Using the entries that follow, collect the lines where the word "WRun" appears.

=== Dataset extract ===

(** Updating one work together with one queue keeps the invariant when the
    ties of the new pair are right and the other works' ties are untouched. *)
Lemma core_update ws qs w x x' q k k' :
  core ws qs -> ws !! w = Some x -> qs !! q = Some k -> tied w x q k -> tied w x' q k' ->
  (forall v, v <> w -> (v ∈ queue k' <-> v ∈ queue k) /\ (worker k' = WRun v <-> worker k = WRun v)) ->
  core (<[w := x']> ws) (<[q := k']> qs).
Proof.
  intros [Hw Hq] Ew Eq T T' Hv. split.
  - intros v y Hy. destruct (decide (v = w)) as [->|Hne].
    + rewrite lookup_insert_eq in Hy. injection Hy as <-.
      split_and!; [apply T'|apply T'| |]; intros H;
        (exists k'; rewrite (tie_pending _ _ _ _ T'), lookup_insert_eq by auto; split; [done|by apply T']).
    + rewrite lookup_insert_ne in Hy by done. destruct (Hw v y Hy) as (Hr & Hc & Hp & He).
      destruct (Hv v Hne) as [Hin Hrun].
      split_and!; [done..| |]; intros H; [destruct (Hp H) as (k0 & Ek & H0)|destruct (He H) as (k0 & Ek & H0)];
        (destruct (decide (wq y = q)) as [E|E];
         [rewrite E, lookup_insert_eq; rewrite E, Eq in Ek; injection Ek as <-; eexists; split; [done|tauto]
         |rewrite lookup_insert_ne by done; eauto]).
  - intros r j Hj. destruct (decide (r = q)) as [->|Hne].
    + rewrite lookup_insert_eq in Hj. injection Hj as <-. destruct (Hq q k Eq) as (_ & Hqu & Hru).
      split_and!; [apply T'| |]; intros v H; (destruct (decide (v = w)) as [->|Hne];
        [exists x'; rewrite lookup_insert_eq; pose proof (tie_pending _ _ _ _ T');
         pose proof (tie_queue _ _ _ _ T'); pose proof (tie_run _ _ _ _ T'); tauto
        |destruct (Hv v Hne) as [Hin Hrun]; rewrite lookup_insert_ne by done]); [apply Hqu|apply Hru]; tauto.
    + rewrite lookup_insert_ne in Hj by done. destruct (Hq r j Hj) as (Hl & Hqu & Hru).
      split_and!; [done| |]; intros v H; [destruct (Hqu v H) as (y & Ey & Hy1 & Hy2)|destruct (Hru v H) as (y & Ey & Hy1 & Hy2)];
        exists y; (rewrite lookup_insert_ne; [done|]); intros <-; rewrite Ew in Ey; injection Ey as <-;
        apply Hne; rewrite <- Hy2; apply T; auto.
Qed.

(** Updating a work alone: its ties to its queue must stay as they are. *)
Lemma core_update_work ws qs w x x' :
  core ws qs -> ws !! w = Some x ->
  (pending x' = 0 \/ pending x' = 1 \/ pending x' = 2) -> (canceling x' = true -> pending x' = 0) ->
  (pending x' = 1 <-> pending x = 1) -> executing x' = executing x ->
  (pending x = 1 \/ executing x = true -> wq x' = wq x) -> core (<[w := x']> ws) qs.
Proof.
  intros [Hw Hq] Ew Hr Hc Hp He Hwq. split.
  - intros v y Hy. destruct (decide (v = w)) as [->|Hne].
    + rewrite lookup_insert_eq in Hy. injection Hy as <-. destruct (Hw w x Ew) as (_ & _ & Hp0 & He0).
      split_and!; [done..| |]; intros H; [rewrite Hp in H|rewrite He in H]; rewrite Hwq by auto; auto.
    + rewrite lookup_insert_ne in Hy by done. by apply Hw.
  - intros r j Hj. destruct (Hq r j Hj) as (Hl & Hqu & Hru).
    split_and!; [done| |]; intros v H; [destruct (Hqu v H) as (y & Ey & Hy1 & Hy2)|destruct (Hru v H) as (y & Ey & Hy1 & Hy2)];
      (destruct (decide (v = w)) as [->|Hne]; [|by exists y; rewrite lookup_insert_ne]);
      rewrite Ew in Ey; injection Ey as <-; exists x'; rewrite lookup_insert_eq; split_and!; [done|..];
      rewrite ?Hwq by auto; try done; [by apply Hp|congruence].
Qed.

(** Updating a queue alone. *)
Lemma core_update_wq ws qs q k k' :
  core ws qs -> qs !! q = Some k -> queue k' = queue k -> wq_local q k' ->
  (forall w, worker k' = WRun w <-> worker k = WRun w) -> core ws (<[q := k']> qs).
Proof.
  intros [Hw Hq] Eq Hqk Hl Hrun. destruct (Hq q k Eq) as (_ & Hqu & Hru). split.
  - intros v y Hy. destruct (Hw v y Hy) as (Hr & Hc & Hp & He).
    split_and!; [done..| |]; intros H; [destruct (Hp H) as (k0 & Ek & H0)|destruct (He H) as (k0 & Ek & H0)];
      (destruct (decide (wq y = q)) as [E|E];
       [rewrite E, lookup_insert_eq; rewrite E, Eq in Ek; injection Ek as <-; eexists; split; [done|]
       |rewrite lookup_insert_ne by done; eauto]); [by rewrite Hqk|by apply Hrun].
  - intros r j Hj. destruct (decide (r = q)) as [->|Hne].
    + rewrite lookup_insert_eq in Hj. injection Hj as <-. split_and!; [done|by rewrite Hqk|].
      intros w H. apply Hru. by apply Hrun.
    + rewrite lookup_insert_ne in Hj by done. by apply Hq.
Qed.

Lemma wake_worker_run k w : worker (wake_worker k) = WRun w <-> worker k = WRun w.
Proof. unfold wake_worker. cbn. by destruct (worker k). Qed.

Lemma wake_worker_local q k : wq_local q k -> wq_local q (wake_worker k).
Proof. unfold wq_local, wake_worker. cbn. destruct (worker k); naive_solver. Qed.

(** Waking threads up never breaks the invariant of works and queues. *)
Lemma core_wakeup ch s : core (works s) (wqs s) ->
  core (works (IOLockWakeup ch s)) (wqs (IOLockWakeup ch s)).
Proof.
  intros H. destruct ch as [q|w|q]; cbn; [|done..].
  destruct (wqs s !! q) as [k|] eqn:E.
  - rewrite (alter_alt_Some wake_worker _ q k E).
    apply (core_update_wq _ _ q k); [done|done|done| |apply wake_worker_run].
    apply wake_worker_local. by destruct (proj2 H q k E).
  - rewrite alter_id; [done|]. intros k Hk. congruence.
Qed.

(** ** Preservation: works and queues *)

Abbreviation core_of s := (core (works s) (wqs s)) (only parsing).

Lemma core_work s w x : core_of s -> works s !! w = Some x -> work_ok (wqs s) w x.
Proof. intros [H _]. apply H. Qed.

Lemma core_wq s q k : core_of s -> wqs s !! q = Some k -> wq_ok (works s) q k.
Proof. intros [_ H]. apply H. Qed.

Lemma wakeup_set q k s :
  wqs (IOLockWakeup (ChQueue q) (set_wq q k s)) = <[q := wake_worker k]> (wqs s).
Proof. cbn. apply alter_insert_eq. Qed.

===

Reply to the exercise:
  (forall v, v <> w -> (v ∈ queue k' <-> v ∈ queue k) /\ (worker k' = WRun v <-> worker k = WRun v)) ->
  (forall w, worker k' = WRun w <-> worker k = WRun w) -> core ws (<[q := k']> qs).
Lemma wake_worker_run k w : worker (wake_worker k) = WRun w <-> worker k = WRun w.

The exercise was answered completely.